= Saved data entries =
□ □ □ □ □ □ □

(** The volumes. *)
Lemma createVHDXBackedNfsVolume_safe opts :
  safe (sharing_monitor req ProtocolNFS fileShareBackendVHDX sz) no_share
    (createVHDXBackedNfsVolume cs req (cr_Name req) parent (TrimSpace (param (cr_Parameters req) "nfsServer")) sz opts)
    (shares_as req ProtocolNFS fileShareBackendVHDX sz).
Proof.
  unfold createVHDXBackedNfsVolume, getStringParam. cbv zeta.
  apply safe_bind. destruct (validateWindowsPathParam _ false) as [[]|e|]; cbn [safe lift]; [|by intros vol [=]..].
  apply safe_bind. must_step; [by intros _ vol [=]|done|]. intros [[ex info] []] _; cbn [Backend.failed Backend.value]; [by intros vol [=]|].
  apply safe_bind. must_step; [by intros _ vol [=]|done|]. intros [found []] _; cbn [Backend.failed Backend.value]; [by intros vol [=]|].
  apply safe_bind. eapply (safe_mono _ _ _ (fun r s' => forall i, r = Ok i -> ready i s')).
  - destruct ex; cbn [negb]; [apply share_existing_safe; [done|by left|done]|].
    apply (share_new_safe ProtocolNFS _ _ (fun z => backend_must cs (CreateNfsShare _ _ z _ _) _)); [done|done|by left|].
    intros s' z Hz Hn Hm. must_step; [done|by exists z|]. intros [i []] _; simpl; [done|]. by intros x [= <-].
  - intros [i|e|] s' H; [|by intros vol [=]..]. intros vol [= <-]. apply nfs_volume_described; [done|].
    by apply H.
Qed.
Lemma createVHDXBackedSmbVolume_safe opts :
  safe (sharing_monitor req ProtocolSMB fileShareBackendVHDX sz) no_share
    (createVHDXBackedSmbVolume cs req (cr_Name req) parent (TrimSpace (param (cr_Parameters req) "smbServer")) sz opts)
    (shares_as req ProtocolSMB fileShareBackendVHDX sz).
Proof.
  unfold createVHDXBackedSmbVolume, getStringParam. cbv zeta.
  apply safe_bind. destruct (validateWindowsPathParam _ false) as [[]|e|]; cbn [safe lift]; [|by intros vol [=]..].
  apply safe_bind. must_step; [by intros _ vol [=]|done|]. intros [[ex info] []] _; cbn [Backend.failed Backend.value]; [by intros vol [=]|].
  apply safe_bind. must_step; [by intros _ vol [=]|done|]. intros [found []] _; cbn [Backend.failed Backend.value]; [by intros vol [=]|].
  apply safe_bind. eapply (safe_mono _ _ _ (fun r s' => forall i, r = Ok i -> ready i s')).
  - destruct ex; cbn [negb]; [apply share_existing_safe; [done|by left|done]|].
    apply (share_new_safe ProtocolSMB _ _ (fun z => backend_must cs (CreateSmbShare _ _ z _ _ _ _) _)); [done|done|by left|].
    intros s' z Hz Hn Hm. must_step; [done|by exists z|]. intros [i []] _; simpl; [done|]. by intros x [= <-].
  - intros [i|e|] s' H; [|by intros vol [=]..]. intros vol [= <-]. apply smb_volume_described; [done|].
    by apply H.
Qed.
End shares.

□ □ □ □ □ □ □

= GOAL OF THE EXERCISE =
Reply with the number of lines in the preceding entries that contain "parent", and no other words.

= TASK RESULT =
2